Seeds yield: oil, 13-17%, with a predominance of linoleic acid in the fatty acid component of the oil, followed by palmitic and oleic acids, and small concentrations of malvalic acid, sterculic, dihydrosterculic and epoxy acids.
- Rich in mucilage.
- Considered emollient,
febrifuge, laxative, abortifacient.
Leaves, stems and roots.
Edibility / Culinary
- Acid leaves used for salads or as a pot-herb.
- In India, fruit used in curries.
- In Senegal, plant used as an emollient.
Leaves used for cough.
- Zulus use a lotion or ointment of the stem and leaf as treatment for penile irritation; including venereal sores and urethritis. Infusion used as injection into the urethra and vagina for gonorrhea and other urethral inflammations.

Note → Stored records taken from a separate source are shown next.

(** The callback tapped on [compiler.hooks.emit]; [env] is the environment
    at the time the hook fires. *)
Definition emit (options : Options R) (version : string) (env : Env) : M unit :=
  let jsonFileContent := generateJSONFileContent version (silence options) in
  set_asset jsonAssetName (ManifestAsset jsonFileContent) ;;
  (if negb (truthy (hiddenDefaultNotification options)) then
     do content <- readFileSync styleTemplatePath;
     set_injectStyleContent content ;;
     do l <- get_locals;
     set_cssFileHash (getFileHash (injectStyleContent l)) ;;
     do l <- get_locals;
     set_asset (styleAssetName (cssFileHash l)) StyleAsset
   else ret tt) ;;
  let filePath := scriptTemplatePath in
  do template <- readFileSync filePath;
  set_injectScriptContent (generateJsFileContent env template version options) ;;
  do l <- get_locals;
  set_jsFileHash (getFileHash (injectScriptContent l)) ;;
  do l <- get_locals;
  set_asset (scriptAssetName (jsFileHash l)) ScriptAsset.

Definition htmlFilePath (options : Options R) (compiler : Compiler) : string :=
  resolve [outputPath compiler;
           if truthy_string (indexHtmlFilePath options)
           then default "" (indexHtmlFilePath options)
           else "./index.html"].

(** The two bytes sequences are the full-width parentheses of the message. *)
Definition notFoundMessage (htmlFilePath : string) : string :=
  pluginName ++ " failed to inject the plugin into the HTML file. index.html"
  ++ String "239" (String "188" (String "136" EmptyString))
  ++ htmlFilePath
  ++ String "239" (String "188" (String "137" EmptyString))
  ++ " not found.".

(** What [afterEmit] does to the entry HTML once it is read. *)
Definition inject (options : Options R) (version : string) (l : Locals) (html : string) : string :=
  if truthy (microApp options)
  then injectPluginHTMLInline html version options (injectStyleContent l) (injectScriptContent l)
  else injectPluginHtml html version options (cssFileHash l) (jsFileHash l).

(** The callback tapped on [compiler.hooks.afterEmit]. *)
Definition afterEmit (options : Options R) (version : string) (compiler : Compiler) : M unit :=
  let htmlFilePath := htmlFilePath options compiler in
  try_catch
    (accessSync htmlFilePath ;;
     do html <- readFileSync htmlFilePath;
     do l <- get_locals;
     let html := inject options version l html in
     writeFileSync htmlFilePath html)
    (fun error =>
       console_error (ErrorObject error) ;;
       console_error (Message (notFoundMessage htmlFilePath))).
(** [handle_quotes(element, dedupbool, config)] (l.139-152). *)
Definition handle_quotes (fuel : nat) (element : ref) (dedupbool : bool)
  (config : config) : St (option ref) :=
  e <- the_node element ;;
  processed_element <- state (new_element (ntag e)) ;;
  for_iter fuel element []
    (fun child =>
       processed_child <- process_node child dedupbool config ;;
       match processed_child with
       | Some pc =>
           c <- the_node child ;;
           newsub <- sub_element processed_element (ntag c) ;;
           pcn <- the_node pc ;;
           modify (set_text (ntext pcn) newsub) ;;;
           modify (set_tail (ntail pcn) newsub)
       | None => ret tt
       end ;;;
       modify (set_tag "done" child)) ;;;
  n <- len processed_element ;;
  joined <- text_content processed_element ;;
  if Nat.ltb 0 n && text_chars_test (Some joined) then
    modify (strip_tags ["quote"] processed_element) ;;;
    ret (Some processed_element)
  else ret None.

(** [handle_other_elements(element, potential_tags, dedupbool, config)]
    (l.155-174). *)
Definition handle_other_elements (element : ref)
  (potential_tags : list string) (dedupbool : bool) (config : config)
  : St (option ref) :=
  e <- the_node element ;;
  if negb (mem (ntag e) potential_tags) then ret None
  else if String.eqb (ntag e) "div" then
    processed_element <-
      handle_textnode element false dedupbool false config ;;
    match processed_element with
    | Some pe =>
        pn <- the_node pe ;;
        if text_chars_test (ntext pn) then
          modify (clear_attrib pe) ;;;
          (if String.eqb (ntag pn) "div" then modify (set_tag "p" pe)
           else ret tt) ;;;
          ret (Some pe)
        else ret None
    | None => ret None
    end
  else ret None.
(** On a finite number the clamp is the mathematical [max 0 (min 1 q)]. *)
Lemma clamp_is_Qmax_Qmin (q : Q) :
  exists c, AudioContext.clamp (Fin q) = Fin c /\ (c == Qmax 0 (Qmin 1 q))%Q.
Proof.
  rewrite clamp_finite.
  destruct (Qle_bool 1 q) eqn:H1.
  - exists 1%Q. split; [reflexivity|].
    apply Qle_bool_iff in H1.
    symmetry. apply Qeq_trans with (Qmin 1 q).
    + apply Q.max_r, Q.min_glb; [discriminate|].
      apply Qle_trans with 1%Q; [discriminate | assumption].
    + now apply Q.min_l.
  - assert (Hq : (q < 1)%Q).
    { apply Qnot_le_lt. intros H. apply Qle_bool_iff in H. congruence. }
    destruct (Qle_bool 0 q) eqn:H0.
    + exists q. split; [reflexivity|].
      apply Qle_bool_iff in H0.
      symmetry. apply Qeq_trans with (Qmin 1 q).
      * apply Q.max_r, Q.min_glb; [discriminate | assumption].
      * now apply Q.min_r, Qlt_le_weak.
    + exists 0%Q. split; [reflexivity|].
      symmetry. apply Q.max_l.
      apply Qle_trans with q; [apply Q.le_min_r|].
      apply Qlt_le_weak, Qnot_le_lt. intros H.
      apply Qle_bool_iff in H. congruence.
Qed.

(** A value already in [[0,1]] is left as it is. *)
Lemma clamp_id (q : Q) :
  (0 <= q)%Q -> (q < 1)%Q -> AudioContext.clamp (Fin q) = Fin q.
Proof.
  intros H0 H1. rewrite clamp_finite.
  destruct (Qle_bool 1 q) eqn:E1.
  - apply Qle_bool_iff in E1. exfalso. apply (Qlt_not_le _ _ H1 E1).
  - apply Qle_bool_iff in H0. now rewrite H0.
Qed.

End Numbers.

(** ** Trimming *)

Section Trimming.

Lemma trimStart_whitespace_only (s : string) :
  whitespace_only s = true -> trimStart s = "".
Proof.
  induction s as [|c s IH]; simpl; [reflexivity|].
  intros H. apply andb_true_iff in H as [Hc Hs].
  rewrite Hc. now apply IH.
Qed.

Lemma trim_whitespace_only (s : string) :
  whitespace_only s = true -> trim s = "".
Proof.
  intros H. unfold trim. now rewrite trimStart_whitespace_only.
Qed.

Lemma trimEnd_empty (s : string) :
  trimEnd s = "" -> whitespace_only s = true.
Proof.
  induction s as [|c s IH]; simpl; [reflexivity|].
  destruct (isWhiteSpace c) eqn:Hc; simpl; [|discriminate].
  destruct (String.eqb (trimEnd s) "") eqn:He; [|discriminate].
  intros _. apply String.eqb_eq in He. now apply IH.
Qed.

Lemma whitespace_only_trimStart (s : string) :
  whitespace_only (trimStart s) = whitespace_only s.
Proof.
  induction s as [|c s IH]; simpl; [reflexivity|].
  destruct (isWhiteSpace c) eqn:Hc; simpl; [assumption|].
  now rewrite Hc.
Qed.

(** [!s.trim()] holds exactly of the whitespace-only strings. *)
Lemma trim_falsy_iff (s : string) :
  truthy_string (trim s) = false <-> whitespace_only s = true.
Proof.
  unfold truthy_string. rewrite negb_false_iff, String.eqb_eq. split.
  - intros H. unfold trim in H. apply trimEnd_empty in H.
    now rewrite whitespace_only_trimStart in H.
  - apply trim_whitespace_only.
Qed.

End Trimming.

(** ** The operations of the audio context, once the element exists *)

Section ContextOperations.
Import React AudioContext.

Variables (p : Provider) (a : Media.HTMLAudioElement).
Hypothesis Hmounted : audioRef p = Some a.

Lemma playAudio_mounted rendered id url outcome :
  playAudio rendered id url outcome p =
    (Normal tt,
     {| audioRef := Some (played rendered url outcome a);
        state :=
          {| currentlyPlayingId := Some id;
             currentlyPlayingUrl := Some url;
             isPlaying := true;
             currentTime := currentTime (state p);
             duration := duration (state p);
             volume := volume (state p) |};
        console :=
          match outcome with
          | Fulfilled => console p
          | Rejected reason =>
              (console p ++ [("Failed to play audio:", reason)])%list
          end |}).
Proof.
  destruct p as [ar st con]; simpl in *; subst ar.
  unfold playAudio, played, bind, readRef, onAudio, setState, modify, exec; simpl.
  destruct (strict_eq (currentlyPlayingUrl rendered) (Some url));
    destruct outcome; reflexivity.
Qed.

Lemma pauseAudio_mounted :
  pauseAudio p =
    (Normal tt,
     {| audioRef := Some (exec Media.pause a);
        state :=
          {| currentlyPlayingId := currentlyPlayingId (state p);
             currentlyPlayingUrl := currentlyPlayingUrl (state p);
             isPlaying := false;
             currentTime := currentTime (state p);
             duration := duration (state p);
             volume := volume (state p) |};
        console := console p |}).
Proof.
  destruct p as [ar st con]; simpl in *; subst ar. reflexivity.
Qed.

Lemma stopAudio_mounted :
  stopAudio p =
    (Normal tt,
     {| audioRef :=
          Some (exec (Media.set_currentTime zero) (exec Media.pause a));
        state :=
          {| currentlyPlayingId := None;
             currentlyPlayingUrl := None;
             isPlaying := false;
             currentTime := zero;
             duration := duration (state p);
             volume := volume (state p) |};
        console := console p |}).
Proof.
  destruct p as [ar st con]; simpl in *; subst ar. reflexivity.
Qed.

Lemma setVolume_mounted v :
  isNaN v = false ->
  setVolume v p =
    (Normal tt,
     {| audioRef :=
          Some {| Media.src := Media.src a;
                  Media.volume := clamp v;
                  Media.currentTime := Media.currentTime a;
                  Media.duration := Media.duration a;
                  Media.paused := Media.paused a;
                  Media.calls := Media.calls a |};
        state :=
          {| currentlyPlayingId := currentlyPlayingId (state p);
             currentlyPlayingUrl := currentlyPlayingUrl (state p);
             isPlaying := isPlaying (state p);
             currentTime := currentTime (state p);
             duration := duration (state p);
             volume := clamp v |};
        console := console p |}).
Proof.
  intros Hv.
  destruct p as [ar st con]; simpl in *; subst ar.
  unfold setVolume, bind, readRef, onAudio, setState, modify; simpl.
  unfold Media.set_volume.
  rewrite (clamp_isFinite v Hv); simpl.
  assert (Hb : in_unit_intervalb (clamp v) = true)
    by now apply in_unit_intervalb_spec, clamp_in_unit_interval.
  rewrite Hb; reflexivity.
Qed.

(** Whatever the step, the element stays. *)
Lemma run_keeps_element (act : Action) :
  exists a', audioRef (exec (run act) p) = Some a'.
Proof.
  destruct p as [ar st con]; simpl in *; subst ar.
  destruct act as [|id url o| | |id url o|t|v|e]; unfold exec, run; simpl.
  - eexists; reflexivity.
  - unfold playAudio, bind, readRef, onAudio, setState, modify; simpl.
    destruct (strict_eq (currentlyPlayingUrl st) (Some url));
      destruct o; simpl; eexists; reflexivity.
  - eexists; reflexivity.
  - eexists; reflexivity.
  - unfold togglePlayPause.
    destruct (strict_eq (currentlyPlayingId st) (Some id) && isPlaying st).
    + eexists; reflexivity.
    + unfold playAudio, bind, readRef, onAudio, setState, modify; simpl.
      destruct (strict_eq (currentlyPlayingUrl st) (Some url));
        destruct o; simpl; eexists; reflexivity.
  - unfold seekTo, bind, readRef, onAudio, setState, modify; simpl.
    unfold Media.set_currentTime.
    destruct (isFinite t); simpl; eexists; reflexivity.
  - unfold setVolume, bind, readRef, onAudio, setState, modify; simpl.
    unfold Media.set_volume.
    destruct (isFinite (clamp v)); simpl; [|eexists; reflexivity].
    destruct (in_unit_intervalb (clamp v)); simpl; eexists; reflexivity.
  - destruct e; eexists; reflexivity.
Qed.

End ContextOperations.

(** ** Runs of the provider *)

Section Runs.
Import React AudioContext.

(** Before the provider's effect has run nothing can have changed. *)
Lemma run_unmounted (act : Action) :
  exec (run act) initialProvider = initialProvider \/
  exec (run act) initialProvider = mounted.
Proof.
  destruct act as [|id url o| | |id url o|t|v|e];
    try (left; reflexivity).
  right; reflexivity.
Qed.

Lemma mounted_has_element : exists a, audioRef mounted = Some a.
Proof. eexists; reflexivity. Qed.

(** A reachable provider either is the initial one or has its element. *)
Lemma reachable_cases (p : Provider) :
  reachable p -> p = initialProvider \/ exists a, audioRef p = Some a.
Proof.
  induction 1 as [|act p Hp IH].
  - now left.
  - destruct IH as [-> | [a Ha]].
    + destruct (run_unmounted act) as [-> | ->].
      * now left.
      * right. apply mounted_has_element.
    + right. now apply run_keeps_element with (a := a).
Qed.

(** The track is marked playing only once the element exists. *)
Lemma playing_has_element (p : Provider) :
  reachable p -> isPlaying (state p) = true ->
  exists a, audioRef p = Some a.
Proof.
  intros Hp Hplaying.
  destruct (reachable_cases p Hp) as [-> | H]; [discriminate | exact H].
Qed.

Lemma url_has_element (p : Provider) (url : string) :
  reachable p -> currentlyPlayingUrl (state p) = Some url ->
  exists a, audioRef p = Some a.
Proof.
  intros Hp Hurl.
  destruct (reachable_cases p Hp) as [-> | H]; [discriminate | exact H].
Qed.

Lemma reachable_mounted : reachable mounted.
Proof. exact (reachable_step Mount _ reachable_initial). Qed.

End Runs.

(** ** Volume *)

Section Volume.
Import React AudioContext.

(** C1 (as amended).  For every input [v] that is not NaN, once the audio
    element exists, [setVolume v] completes normally and sets both the media
    element's volume and the state's [volume] to
    [Math.max(0, Math.min(1, v))], a value of the closed interval [[0,1]]
    (on a finite [v], the rational [max 0 (min 1 v)]).
    [MusicGenerationPanel.handleVolumeChange] does not clamp: it stores
    [parseFloat(e.target.value)] as it is. *)
Theorem setVolume_clamps_and_panel_stores_parsed
    (v : number) (p : Provider) (a : Media.HTMLAudioElement) :
  isNaN v = false ->
  audioRef p = Some a ->
  let p' := exec (setVolume v) p in
  completion (setVolume v) p = Normal tt /\
  option_map Media.volume (audioRef p') = Some (clamp v) /\
  volume (state p') = clamp v /\
  in_unit_interval (clamp v) /\
  (forall q : Q, v = Fin q ->
     exists c, clamp v = Fin c /\ (c == Qmax 0 (Qmin 1 q))%Q) /\
  (forall (value : string) (m : MusicGenerationPanel.Panel),
     MusicGenerationPanel.volume
       (state (exec (MusicGenerationPanel.handleVolumeChange value) m))
     = parseFloat value).
Proof.
  intros Hv Ha p'. subst p'. unfold exec, completion.
  rewrite (setVolume_mounted p a Ha v Hv); simpl.
  repeat split; try apply (clamp_in_unit_interval v Hv).
  { intros q ->. apply clamp_is_Qmax_Qmin. }
  intros value [ar st con].
  unfold MusicGenerationPanel.handleVolumeChange, MusicGenerationPanel.setVolume,
    bind, readRef, onAudio, setState, modify; simpl.
  destruct ar as [e|]; simpl; [|reflexivity].
  destruct (Media.set_volume (parseFloat value) e); reflexivity.
Qed.

Lemma setVolume_clamps_and_panel_stores_parsed_witness :
  isNaN (Fin 1.5) = false /\
  audioRef mounted = Some (exec (Media.set_volume (Fin 0.7)) Media.newAudio) /\
  completion (setVolume (Fin 1.5)) mounted = Normal tt /\
  option_map Media.volume (audioRef (exec (setVolume (Fin 1.5)) mounted))
    = Some one /\
  volume (state (exec (setVolume (Fin 1.5)) mounted)) = one /\
  in_unit_interval one.
Proof.
  pose proof (setVolume_clamps_and_panel_stores_parsed
                (Fin 1.5) mounted _ eq_refl eq_refl) as H.
  split; [reflexivity|]. split; [reflexivity|].
  split; [exact (proj1 H)|].
  split; [exact (proj1 (proj2 H))|].
  split; [exact (proj1 (proj2 (proj2 H)))|].
  exact (proj1 (proj2 (proj2 (proj2 H)))).
Defined.

(** C1, the counterexample: on the input string ["5"] the panel's
    [handleVolumeChange] stores the volume 5, which is not in [[0,1]]. *)
Lemma handleVolumeChange_stores_out_of_range :
  MusicGenerationPanel.volume
    (state (exec (MusicGenerationPanel.handleVolumeChange "5")
                 MusicGenerationPanel.mounted)) = Fin 5 /\
  ~ in_unit_interval (Fin 5).
Proof.
  split; [reflexivity|].
  intros [_ H]. apply H. reflexivity.
Qed.

End Volume.

(** ** Play, pause and toggle *)

Section Playback.
Import React AudioContext.

(** C2.  When the state has [currentlyPlayingId] equal to [id] and
    [isPlaying] true, [togglePlayPause(id, url)] is [pauseAudio]: the element
    is paused, [isPlaying] becomes false and [currentlyPlayingId] is still
    [id].  The panels' handlers do likewise on the item marked playing:
    [handlePlayTrack] pauses the element and clears [isPlaying] (keeping the
    current track), [handlePlaySound] pauses it and clears
    [playingSoundId]. *)
Theorem toggle_on_playing_track_pauses
    (p : Provider) (id url : string) (outcome : Promise)
    (m : MusicGenerationPanel.Panel)
    (track : MusicGenerationPanel.GeneratedTrack.t) (o1 : Promise)
    (s : SoundEffectsPanel.Panel)
    (sound : SoundEffectsPanel.GeneratedSound.t) (o2 : Promise) :
  reachable p ->
  currentlyPlayingId (state p) = Some id ->
  isPlaying (state p) = true ->
  option_map MusicGenerationPanel.GeneratedTrack.id
    (MusicGenerationPanel.currentTrack (state m))
    = Some (MusicGenerationPanel.GeneratedTrack.id track) ->
  MusicGenerationPanel.isPlaying (state m) = true ->
  SoundEffectsPanel.playingSoundId (state s)
    = Some (SoundEffectsPanel.GeneratedSound.id sound) ->
  let p' := exec (togglePlayPause (state p) id url outcome) p in
  let m' := exec (MusicGenerationPanel.handlePlayTrack (state m) track o1) m in
  let s' := exec (SoundEffectsPanel.handlePlaySound (state s) sound o2) s in
  (togglePlayPause (state p) id url outcome p = pauseAudio p /\
   completion (togglePlayPause (state p) id url outcome) p = Normal tt /\
   (exists a, audioRef p = Some a /\ audioRef p' = Some (exec Media.pause a)) /\
   isPlaying (state p') = false /\
   currentlyPlayingId (state p') = Some id) /\
  (audioRef m' = option_map (exec Media.pause) (audioRef m) /\
   MusicGenerationPanel.isPlaying (state m') = false /\
   MusicGenerationPanel.currentTrack (state m')
     = MusicGenerationPanel.currentTrack (state m)) /\
  (audioRef s' = option_map (exec Media.pause) (audioRef s) /\
   SoundEffectsPanel.playingSoundId (state s') = None).
Proof.
  intros Hp Hid Hplaying Htrack Hmplaying Hsound p' m' s'.
  split; [|split].
  - assert (Htoggle : togglePlayPause (state p) id url outcome p = pauseAudio p).
    { unfold togglePlayPause. rewrite Hid, strict_eq_refl, Hplaying. reflexivity. }
    destruct (playing_has_element p Hp Hplaying) as [a Ha].
    subst p'. unfold exec, completion. rewrite Htoggle.
    rewrite (pauseAudio_mounted p a Ha); simpl.
    repeat split; try assumption.
    exists a. split; [assumption | reflexivity].
  - subst m'. unfold MusicGenerationPanel.handlePlayTrack,
      MusicGenerationPanel.isCurrent.
    rewrite Htrack, strict_eq_refl, Hmplaying; simpl.
    destruct m as [[e|] st con]; simpl; repeat split; reflexivity.
  - subst s'. unfold SoundEffectsPanel.handlePlaySound.
    rewrite Hsound, strict_eq_refl.
    destruct s as [[e|] st con]; simpl; repeat split; reflexivity.
Qed.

- Decoction of leaves or roots used for skin complaints.
- In other traditional systems, used for paralysis, epilepsy, convulsions, pregnancy; as abortifacient.
- Leaf, root and fruit juice used for cutaneous parasitic infections.
Roots used as febrifuge, laxative; for tumors and cancers.
- In India, among the folklore herbalists and Tripuri medical practitioners, curry is made from its tender leaves and given to patients with jaundice.
Plant yields a fiber of good quality.
In Brazil, used as a substitute for jute.
Provides material for roof thatching.
• Fatty Acid Composition: In a study of the fatty acid composition of seed oils of seven Hibiscus species of malvaceae, all contained 13-17% oil. Linoleic acid predominated in the component fatty acids of all oils, followed by palmitic acid and oleic acid.